> Assignment
Return, exactly and in full, the lines of the records below starting at the one with "(* ===== verification/PoolDemo.v ===== *)" and ending at the one with "From Stdlib Require Import ZArith List", and no other lines.

> Material for this exercise
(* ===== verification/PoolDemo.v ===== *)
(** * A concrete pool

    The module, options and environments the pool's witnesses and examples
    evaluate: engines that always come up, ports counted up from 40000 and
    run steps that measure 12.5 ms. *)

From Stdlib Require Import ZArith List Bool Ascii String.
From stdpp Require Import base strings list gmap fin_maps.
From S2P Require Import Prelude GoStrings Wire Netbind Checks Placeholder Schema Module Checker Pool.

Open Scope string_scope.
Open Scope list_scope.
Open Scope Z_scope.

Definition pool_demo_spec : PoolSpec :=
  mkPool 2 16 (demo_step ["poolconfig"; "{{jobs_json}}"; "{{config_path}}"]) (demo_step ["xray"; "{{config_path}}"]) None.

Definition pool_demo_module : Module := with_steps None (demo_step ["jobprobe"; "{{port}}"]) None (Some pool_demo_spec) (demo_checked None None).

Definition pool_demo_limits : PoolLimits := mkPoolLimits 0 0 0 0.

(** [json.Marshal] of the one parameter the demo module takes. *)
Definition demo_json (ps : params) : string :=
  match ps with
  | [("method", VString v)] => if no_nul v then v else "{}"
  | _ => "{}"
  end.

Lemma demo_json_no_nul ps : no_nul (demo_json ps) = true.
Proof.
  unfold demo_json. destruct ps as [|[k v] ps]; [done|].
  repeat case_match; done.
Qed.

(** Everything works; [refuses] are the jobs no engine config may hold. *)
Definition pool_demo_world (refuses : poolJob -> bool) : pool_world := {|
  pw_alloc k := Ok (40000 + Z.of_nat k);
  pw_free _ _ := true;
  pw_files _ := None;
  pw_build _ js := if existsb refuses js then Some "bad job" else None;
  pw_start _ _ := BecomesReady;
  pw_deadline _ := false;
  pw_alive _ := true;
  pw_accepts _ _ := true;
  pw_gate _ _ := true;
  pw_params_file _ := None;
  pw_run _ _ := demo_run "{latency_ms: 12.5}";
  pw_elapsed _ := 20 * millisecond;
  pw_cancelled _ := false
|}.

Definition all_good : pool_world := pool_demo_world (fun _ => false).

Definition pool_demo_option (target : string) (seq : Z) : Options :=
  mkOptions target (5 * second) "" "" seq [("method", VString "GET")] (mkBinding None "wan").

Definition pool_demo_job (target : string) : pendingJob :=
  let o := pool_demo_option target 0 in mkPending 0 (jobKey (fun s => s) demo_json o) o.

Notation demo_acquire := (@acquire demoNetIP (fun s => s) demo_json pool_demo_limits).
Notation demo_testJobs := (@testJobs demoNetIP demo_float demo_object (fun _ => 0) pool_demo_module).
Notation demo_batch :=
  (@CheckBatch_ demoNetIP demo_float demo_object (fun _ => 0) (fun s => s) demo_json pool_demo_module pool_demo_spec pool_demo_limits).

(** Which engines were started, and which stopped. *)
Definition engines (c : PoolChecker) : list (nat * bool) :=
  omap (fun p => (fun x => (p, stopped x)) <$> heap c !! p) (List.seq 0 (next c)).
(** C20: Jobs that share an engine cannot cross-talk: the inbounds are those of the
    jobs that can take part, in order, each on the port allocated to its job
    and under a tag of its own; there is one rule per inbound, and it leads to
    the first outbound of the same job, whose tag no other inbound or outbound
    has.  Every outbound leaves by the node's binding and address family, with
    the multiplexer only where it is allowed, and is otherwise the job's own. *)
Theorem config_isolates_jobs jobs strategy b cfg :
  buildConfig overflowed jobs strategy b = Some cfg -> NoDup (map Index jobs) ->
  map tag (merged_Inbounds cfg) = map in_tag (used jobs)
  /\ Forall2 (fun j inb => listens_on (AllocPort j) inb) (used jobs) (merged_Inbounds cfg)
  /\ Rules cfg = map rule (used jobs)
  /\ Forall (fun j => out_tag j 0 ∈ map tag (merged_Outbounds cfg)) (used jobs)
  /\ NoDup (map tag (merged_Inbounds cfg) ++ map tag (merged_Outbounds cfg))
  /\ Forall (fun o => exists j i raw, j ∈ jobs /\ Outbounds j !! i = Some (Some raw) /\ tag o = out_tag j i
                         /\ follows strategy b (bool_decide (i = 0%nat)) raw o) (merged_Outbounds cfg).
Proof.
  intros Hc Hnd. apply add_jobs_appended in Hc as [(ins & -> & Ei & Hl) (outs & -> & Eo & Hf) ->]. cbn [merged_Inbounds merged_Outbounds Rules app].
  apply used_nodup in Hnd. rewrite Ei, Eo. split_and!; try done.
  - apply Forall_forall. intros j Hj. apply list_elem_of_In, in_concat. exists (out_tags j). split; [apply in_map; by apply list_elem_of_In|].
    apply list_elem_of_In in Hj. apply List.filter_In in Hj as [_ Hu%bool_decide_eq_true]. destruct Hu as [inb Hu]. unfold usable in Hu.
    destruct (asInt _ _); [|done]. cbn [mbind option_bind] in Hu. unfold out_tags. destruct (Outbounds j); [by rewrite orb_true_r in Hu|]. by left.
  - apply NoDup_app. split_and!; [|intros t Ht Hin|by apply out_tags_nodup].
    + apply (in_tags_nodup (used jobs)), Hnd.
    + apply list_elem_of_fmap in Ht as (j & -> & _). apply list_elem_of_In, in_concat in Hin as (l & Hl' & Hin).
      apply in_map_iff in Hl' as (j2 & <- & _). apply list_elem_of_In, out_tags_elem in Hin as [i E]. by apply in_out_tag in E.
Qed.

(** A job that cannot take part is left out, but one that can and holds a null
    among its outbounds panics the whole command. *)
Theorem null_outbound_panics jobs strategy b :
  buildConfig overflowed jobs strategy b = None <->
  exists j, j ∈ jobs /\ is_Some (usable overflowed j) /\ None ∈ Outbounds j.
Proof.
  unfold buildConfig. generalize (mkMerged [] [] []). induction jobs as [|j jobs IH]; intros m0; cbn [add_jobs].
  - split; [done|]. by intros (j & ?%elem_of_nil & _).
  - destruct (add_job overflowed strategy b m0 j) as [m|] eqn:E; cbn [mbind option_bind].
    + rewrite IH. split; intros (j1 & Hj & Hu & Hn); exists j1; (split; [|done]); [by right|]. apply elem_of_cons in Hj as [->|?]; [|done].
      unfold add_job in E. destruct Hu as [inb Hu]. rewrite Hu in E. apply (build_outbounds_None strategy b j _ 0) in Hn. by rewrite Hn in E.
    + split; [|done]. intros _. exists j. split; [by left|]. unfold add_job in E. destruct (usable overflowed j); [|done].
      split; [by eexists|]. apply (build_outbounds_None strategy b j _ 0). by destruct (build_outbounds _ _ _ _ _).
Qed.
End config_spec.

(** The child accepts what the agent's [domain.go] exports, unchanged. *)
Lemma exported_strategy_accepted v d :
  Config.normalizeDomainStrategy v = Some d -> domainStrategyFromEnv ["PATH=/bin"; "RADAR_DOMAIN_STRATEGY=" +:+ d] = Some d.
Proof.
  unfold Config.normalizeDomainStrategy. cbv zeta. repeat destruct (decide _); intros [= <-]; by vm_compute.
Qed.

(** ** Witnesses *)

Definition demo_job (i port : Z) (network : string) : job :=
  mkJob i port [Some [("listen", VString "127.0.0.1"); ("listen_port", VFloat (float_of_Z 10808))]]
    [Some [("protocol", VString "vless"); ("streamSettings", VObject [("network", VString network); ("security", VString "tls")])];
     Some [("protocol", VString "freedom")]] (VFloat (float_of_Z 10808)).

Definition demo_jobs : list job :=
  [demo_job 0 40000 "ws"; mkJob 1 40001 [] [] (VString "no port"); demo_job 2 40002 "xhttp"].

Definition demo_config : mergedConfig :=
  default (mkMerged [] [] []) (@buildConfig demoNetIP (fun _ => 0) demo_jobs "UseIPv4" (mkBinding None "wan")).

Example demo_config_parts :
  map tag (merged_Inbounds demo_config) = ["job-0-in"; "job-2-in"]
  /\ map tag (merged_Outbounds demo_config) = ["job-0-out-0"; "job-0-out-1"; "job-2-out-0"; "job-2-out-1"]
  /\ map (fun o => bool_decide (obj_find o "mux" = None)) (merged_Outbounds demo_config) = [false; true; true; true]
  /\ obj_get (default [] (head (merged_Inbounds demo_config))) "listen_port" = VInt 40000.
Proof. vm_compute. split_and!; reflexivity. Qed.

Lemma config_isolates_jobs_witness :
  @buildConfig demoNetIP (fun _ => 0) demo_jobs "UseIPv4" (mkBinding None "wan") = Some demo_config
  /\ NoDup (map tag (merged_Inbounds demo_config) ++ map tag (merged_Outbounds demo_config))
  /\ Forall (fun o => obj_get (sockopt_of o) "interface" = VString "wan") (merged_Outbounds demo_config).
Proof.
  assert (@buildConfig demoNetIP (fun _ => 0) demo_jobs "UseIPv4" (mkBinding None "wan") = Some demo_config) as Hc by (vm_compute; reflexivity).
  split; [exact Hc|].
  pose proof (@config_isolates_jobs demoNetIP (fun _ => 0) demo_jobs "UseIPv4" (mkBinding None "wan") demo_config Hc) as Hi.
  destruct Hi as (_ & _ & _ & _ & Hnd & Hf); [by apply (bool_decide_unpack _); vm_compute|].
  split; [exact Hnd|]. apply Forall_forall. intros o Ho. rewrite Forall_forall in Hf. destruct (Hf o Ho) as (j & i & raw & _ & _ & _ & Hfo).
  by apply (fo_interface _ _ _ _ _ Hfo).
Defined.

--

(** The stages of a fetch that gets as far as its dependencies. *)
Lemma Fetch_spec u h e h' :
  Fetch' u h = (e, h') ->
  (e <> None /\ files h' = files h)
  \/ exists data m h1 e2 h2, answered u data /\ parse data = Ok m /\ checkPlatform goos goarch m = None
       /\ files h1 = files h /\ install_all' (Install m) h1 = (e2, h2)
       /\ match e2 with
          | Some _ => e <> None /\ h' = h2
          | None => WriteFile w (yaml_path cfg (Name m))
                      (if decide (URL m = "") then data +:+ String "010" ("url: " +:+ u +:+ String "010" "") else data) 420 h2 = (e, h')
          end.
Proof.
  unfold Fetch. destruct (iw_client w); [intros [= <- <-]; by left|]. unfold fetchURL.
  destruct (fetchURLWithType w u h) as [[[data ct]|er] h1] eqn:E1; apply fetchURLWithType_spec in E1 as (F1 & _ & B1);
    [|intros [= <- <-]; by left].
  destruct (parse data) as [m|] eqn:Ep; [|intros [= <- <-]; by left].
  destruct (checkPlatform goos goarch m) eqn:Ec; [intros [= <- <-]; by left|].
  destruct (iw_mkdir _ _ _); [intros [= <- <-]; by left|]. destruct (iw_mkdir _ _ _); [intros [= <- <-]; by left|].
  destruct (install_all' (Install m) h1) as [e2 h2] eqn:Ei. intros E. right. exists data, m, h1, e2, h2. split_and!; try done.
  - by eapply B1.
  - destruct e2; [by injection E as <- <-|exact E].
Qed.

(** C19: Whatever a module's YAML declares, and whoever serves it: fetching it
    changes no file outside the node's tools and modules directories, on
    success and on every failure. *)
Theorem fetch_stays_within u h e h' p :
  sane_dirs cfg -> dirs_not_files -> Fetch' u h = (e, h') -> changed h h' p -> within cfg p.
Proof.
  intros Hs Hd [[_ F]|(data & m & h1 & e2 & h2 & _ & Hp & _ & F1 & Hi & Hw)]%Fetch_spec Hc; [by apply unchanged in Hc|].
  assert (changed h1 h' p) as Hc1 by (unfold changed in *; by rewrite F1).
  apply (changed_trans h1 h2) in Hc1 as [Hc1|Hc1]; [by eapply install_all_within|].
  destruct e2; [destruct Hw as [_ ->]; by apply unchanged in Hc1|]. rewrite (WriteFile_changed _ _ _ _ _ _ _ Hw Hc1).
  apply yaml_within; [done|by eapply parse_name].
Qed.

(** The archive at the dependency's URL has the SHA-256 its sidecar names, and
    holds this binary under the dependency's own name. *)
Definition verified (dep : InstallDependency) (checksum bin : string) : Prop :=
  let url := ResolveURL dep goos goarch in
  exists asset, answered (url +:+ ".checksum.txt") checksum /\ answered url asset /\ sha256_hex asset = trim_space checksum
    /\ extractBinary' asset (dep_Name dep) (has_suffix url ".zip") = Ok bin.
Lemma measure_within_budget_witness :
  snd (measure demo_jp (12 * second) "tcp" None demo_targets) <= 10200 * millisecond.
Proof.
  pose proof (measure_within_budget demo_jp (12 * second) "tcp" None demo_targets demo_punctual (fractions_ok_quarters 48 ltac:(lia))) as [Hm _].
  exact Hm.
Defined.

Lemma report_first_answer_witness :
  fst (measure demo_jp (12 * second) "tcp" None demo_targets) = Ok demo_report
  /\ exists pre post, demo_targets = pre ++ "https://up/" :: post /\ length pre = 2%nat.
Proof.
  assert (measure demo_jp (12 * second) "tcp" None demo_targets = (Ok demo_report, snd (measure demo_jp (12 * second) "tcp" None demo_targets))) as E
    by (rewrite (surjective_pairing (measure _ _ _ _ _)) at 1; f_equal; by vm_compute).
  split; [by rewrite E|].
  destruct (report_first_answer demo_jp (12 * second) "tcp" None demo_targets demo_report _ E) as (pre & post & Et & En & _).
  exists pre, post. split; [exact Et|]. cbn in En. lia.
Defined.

* * *

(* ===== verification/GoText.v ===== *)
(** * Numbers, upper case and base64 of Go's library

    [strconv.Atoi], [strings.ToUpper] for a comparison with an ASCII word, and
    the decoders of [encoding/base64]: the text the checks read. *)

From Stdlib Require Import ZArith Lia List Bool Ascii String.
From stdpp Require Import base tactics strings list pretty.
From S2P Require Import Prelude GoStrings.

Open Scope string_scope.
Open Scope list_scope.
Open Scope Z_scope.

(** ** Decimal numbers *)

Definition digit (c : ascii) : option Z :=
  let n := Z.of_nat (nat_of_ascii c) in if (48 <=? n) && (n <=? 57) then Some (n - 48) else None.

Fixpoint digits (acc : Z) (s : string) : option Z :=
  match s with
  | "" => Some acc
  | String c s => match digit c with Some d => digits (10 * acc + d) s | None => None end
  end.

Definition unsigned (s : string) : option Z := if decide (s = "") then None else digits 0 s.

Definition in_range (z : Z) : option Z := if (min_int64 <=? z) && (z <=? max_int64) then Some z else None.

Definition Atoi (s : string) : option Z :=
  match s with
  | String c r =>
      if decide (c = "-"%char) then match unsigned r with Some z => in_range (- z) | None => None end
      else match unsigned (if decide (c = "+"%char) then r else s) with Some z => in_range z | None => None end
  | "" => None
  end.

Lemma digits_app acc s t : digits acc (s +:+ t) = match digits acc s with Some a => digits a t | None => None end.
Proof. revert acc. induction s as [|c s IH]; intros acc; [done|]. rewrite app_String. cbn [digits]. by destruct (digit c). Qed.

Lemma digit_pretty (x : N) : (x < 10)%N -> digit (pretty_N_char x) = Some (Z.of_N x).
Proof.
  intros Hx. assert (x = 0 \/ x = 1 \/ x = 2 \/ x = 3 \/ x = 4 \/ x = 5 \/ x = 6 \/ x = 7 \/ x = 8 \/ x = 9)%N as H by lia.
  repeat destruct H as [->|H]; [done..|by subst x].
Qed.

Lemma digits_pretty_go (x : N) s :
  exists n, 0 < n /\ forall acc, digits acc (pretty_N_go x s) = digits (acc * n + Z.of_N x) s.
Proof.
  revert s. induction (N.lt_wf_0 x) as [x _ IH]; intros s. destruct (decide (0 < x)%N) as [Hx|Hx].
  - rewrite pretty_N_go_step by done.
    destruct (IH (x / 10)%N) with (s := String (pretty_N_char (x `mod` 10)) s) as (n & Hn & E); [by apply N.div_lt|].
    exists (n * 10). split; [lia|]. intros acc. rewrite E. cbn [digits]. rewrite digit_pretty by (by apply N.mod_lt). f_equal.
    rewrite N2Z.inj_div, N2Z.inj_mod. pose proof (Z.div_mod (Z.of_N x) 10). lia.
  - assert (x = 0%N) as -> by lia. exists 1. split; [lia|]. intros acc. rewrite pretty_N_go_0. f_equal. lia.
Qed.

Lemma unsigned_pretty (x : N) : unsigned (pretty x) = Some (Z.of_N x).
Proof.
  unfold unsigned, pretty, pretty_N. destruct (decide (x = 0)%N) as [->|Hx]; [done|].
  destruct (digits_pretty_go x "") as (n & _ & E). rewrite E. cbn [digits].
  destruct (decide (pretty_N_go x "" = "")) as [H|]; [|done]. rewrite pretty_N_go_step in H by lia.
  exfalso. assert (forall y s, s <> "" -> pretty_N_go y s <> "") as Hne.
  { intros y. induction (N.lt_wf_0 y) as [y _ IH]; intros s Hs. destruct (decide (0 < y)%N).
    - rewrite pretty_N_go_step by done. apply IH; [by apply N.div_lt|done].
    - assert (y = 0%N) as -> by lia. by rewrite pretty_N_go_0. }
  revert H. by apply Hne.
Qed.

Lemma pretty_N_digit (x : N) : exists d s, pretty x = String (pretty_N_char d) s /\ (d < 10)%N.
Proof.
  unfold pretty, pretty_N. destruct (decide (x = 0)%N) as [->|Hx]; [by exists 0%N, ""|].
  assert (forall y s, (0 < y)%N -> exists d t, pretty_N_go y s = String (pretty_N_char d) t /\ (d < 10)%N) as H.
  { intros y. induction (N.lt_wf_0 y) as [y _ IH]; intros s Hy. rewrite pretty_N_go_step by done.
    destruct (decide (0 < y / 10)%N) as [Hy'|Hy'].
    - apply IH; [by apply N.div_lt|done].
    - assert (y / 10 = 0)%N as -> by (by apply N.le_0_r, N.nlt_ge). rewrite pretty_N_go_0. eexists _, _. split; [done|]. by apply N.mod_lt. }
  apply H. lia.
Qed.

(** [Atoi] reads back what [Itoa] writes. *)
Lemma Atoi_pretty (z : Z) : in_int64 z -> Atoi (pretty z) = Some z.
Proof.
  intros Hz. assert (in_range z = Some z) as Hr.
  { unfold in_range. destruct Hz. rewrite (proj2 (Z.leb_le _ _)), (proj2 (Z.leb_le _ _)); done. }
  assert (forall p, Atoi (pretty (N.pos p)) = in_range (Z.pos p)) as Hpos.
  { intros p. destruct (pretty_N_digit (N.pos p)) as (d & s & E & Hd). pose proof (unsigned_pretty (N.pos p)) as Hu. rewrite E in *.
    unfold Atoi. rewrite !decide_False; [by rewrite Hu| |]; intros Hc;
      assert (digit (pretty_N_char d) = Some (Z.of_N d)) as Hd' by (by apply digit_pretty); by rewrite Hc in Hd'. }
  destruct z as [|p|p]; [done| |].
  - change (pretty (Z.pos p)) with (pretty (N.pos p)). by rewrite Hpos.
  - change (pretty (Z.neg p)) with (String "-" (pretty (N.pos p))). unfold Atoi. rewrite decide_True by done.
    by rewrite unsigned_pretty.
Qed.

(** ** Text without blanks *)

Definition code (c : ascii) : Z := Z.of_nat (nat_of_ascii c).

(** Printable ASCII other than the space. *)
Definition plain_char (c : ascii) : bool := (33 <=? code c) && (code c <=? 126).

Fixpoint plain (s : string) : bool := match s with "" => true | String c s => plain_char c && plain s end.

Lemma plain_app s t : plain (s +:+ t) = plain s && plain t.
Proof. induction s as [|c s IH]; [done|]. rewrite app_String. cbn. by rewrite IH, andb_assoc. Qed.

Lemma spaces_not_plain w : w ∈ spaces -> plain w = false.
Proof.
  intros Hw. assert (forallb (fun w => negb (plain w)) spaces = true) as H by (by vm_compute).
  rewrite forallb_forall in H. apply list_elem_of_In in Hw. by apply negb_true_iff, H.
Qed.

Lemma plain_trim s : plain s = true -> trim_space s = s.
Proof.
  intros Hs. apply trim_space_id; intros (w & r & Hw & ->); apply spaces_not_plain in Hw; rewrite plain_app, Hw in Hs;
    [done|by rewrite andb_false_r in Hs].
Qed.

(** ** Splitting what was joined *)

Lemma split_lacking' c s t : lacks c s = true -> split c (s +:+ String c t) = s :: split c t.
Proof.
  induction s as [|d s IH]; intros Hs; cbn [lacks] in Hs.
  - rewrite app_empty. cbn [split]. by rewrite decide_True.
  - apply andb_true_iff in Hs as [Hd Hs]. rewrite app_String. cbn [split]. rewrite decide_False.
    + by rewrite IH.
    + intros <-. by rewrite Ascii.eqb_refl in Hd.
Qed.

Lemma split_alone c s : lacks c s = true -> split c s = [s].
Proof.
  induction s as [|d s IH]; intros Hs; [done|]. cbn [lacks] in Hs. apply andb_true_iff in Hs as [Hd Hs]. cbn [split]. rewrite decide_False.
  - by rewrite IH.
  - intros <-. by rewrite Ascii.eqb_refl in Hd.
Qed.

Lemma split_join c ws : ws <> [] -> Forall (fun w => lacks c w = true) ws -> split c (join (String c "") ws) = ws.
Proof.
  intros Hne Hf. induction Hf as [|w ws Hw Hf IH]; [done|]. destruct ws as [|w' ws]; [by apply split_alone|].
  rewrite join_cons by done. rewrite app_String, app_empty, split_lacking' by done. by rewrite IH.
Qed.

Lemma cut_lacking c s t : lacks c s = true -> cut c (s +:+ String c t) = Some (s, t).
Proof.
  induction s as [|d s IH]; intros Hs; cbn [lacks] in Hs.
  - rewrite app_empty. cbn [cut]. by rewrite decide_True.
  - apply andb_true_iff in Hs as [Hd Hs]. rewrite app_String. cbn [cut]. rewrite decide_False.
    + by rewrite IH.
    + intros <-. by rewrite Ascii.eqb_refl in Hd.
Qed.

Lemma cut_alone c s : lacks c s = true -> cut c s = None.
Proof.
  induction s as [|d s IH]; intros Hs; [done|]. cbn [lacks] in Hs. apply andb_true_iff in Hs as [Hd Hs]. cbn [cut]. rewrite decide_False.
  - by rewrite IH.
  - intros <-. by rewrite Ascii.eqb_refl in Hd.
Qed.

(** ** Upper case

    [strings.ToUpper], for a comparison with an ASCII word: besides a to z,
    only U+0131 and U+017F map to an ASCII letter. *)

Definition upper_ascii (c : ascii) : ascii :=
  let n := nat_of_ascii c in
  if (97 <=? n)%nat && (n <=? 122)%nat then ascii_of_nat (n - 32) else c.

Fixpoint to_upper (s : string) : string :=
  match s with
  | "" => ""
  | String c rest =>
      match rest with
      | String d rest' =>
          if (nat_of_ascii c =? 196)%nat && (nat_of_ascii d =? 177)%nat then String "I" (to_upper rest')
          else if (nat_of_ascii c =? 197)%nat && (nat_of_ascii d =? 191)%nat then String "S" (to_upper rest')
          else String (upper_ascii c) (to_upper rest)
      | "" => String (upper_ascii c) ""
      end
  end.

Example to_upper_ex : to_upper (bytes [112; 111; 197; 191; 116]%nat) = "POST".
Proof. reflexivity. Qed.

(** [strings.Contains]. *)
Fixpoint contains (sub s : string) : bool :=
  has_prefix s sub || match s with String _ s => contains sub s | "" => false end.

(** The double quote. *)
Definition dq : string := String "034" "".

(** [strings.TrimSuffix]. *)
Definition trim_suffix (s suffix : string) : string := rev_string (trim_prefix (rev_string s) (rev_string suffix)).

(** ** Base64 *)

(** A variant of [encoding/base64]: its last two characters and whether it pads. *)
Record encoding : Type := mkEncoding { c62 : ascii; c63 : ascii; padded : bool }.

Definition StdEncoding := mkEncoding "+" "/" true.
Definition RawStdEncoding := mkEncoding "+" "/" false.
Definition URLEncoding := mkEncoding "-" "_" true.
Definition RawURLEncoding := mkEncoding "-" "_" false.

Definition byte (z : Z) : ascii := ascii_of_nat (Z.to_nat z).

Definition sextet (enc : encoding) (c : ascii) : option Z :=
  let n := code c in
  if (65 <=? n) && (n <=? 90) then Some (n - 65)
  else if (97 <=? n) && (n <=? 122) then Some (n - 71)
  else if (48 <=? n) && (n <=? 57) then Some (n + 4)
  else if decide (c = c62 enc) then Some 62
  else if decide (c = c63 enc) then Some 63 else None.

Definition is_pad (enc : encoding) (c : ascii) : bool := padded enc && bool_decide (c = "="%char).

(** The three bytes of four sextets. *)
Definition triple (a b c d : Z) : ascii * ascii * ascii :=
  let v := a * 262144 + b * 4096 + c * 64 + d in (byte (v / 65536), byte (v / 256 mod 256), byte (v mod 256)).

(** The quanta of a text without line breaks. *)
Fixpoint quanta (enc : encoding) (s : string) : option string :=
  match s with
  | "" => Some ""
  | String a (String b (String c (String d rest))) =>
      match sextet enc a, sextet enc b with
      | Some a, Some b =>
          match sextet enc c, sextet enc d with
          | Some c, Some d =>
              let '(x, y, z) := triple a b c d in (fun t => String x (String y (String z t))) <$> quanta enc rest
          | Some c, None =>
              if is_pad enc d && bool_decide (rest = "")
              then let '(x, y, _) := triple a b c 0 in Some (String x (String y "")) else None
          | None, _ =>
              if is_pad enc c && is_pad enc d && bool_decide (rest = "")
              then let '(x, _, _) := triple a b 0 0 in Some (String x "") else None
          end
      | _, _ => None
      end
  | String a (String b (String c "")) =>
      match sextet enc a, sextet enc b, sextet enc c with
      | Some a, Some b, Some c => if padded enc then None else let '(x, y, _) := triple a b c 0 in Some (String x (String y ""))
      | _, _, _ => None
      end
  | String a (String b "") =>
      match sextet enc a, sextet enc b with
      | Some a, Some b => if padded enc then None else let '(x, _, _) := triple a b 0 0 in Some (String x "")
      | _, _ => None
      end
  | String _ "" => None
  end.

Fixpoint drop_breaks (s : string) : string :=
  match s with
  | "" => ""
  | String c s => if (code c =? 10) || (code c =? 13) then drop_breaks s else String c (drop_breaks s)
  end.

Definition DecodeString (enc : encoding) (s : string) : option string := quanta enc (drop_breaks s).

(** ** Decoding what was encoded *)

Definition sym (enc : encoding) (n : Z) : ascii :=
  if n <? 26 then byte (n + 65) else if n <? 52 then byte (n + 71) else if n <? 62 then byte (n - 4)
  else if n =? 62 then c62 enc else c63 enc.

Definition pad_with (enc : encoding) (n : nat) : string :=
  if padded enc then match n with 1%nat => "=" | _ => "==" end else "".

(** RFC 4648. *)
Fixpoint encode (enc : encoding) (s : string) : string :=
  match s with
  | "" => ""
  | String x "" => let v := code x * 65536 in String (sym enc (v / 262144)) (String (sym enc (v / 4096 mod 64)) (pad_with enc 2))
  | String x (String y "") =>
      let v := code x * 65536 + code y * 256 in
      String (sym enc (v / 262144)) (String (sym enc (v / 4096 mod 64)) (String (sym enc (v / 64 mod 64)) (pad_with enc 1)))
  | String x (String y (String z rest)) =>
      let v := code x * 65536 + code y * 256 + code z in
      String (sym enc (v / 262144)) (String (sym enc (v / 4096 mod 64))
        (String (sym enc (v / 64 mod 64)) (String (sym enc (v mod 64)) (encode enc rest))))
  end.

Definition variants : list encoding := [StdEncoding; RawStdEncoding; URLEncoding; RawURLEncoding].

> Answer box
(* ===== verification/PoolDemo.v ===== *)
(** * A concrete pool

    The module, options and environments the pool's witnesses and examples
    evaluate: engines that always come up, ports counted up from 40000 and
    run steps that measure 12.5 ms. *)

From Stdlib Require Import ZArith List Bool Ascii String.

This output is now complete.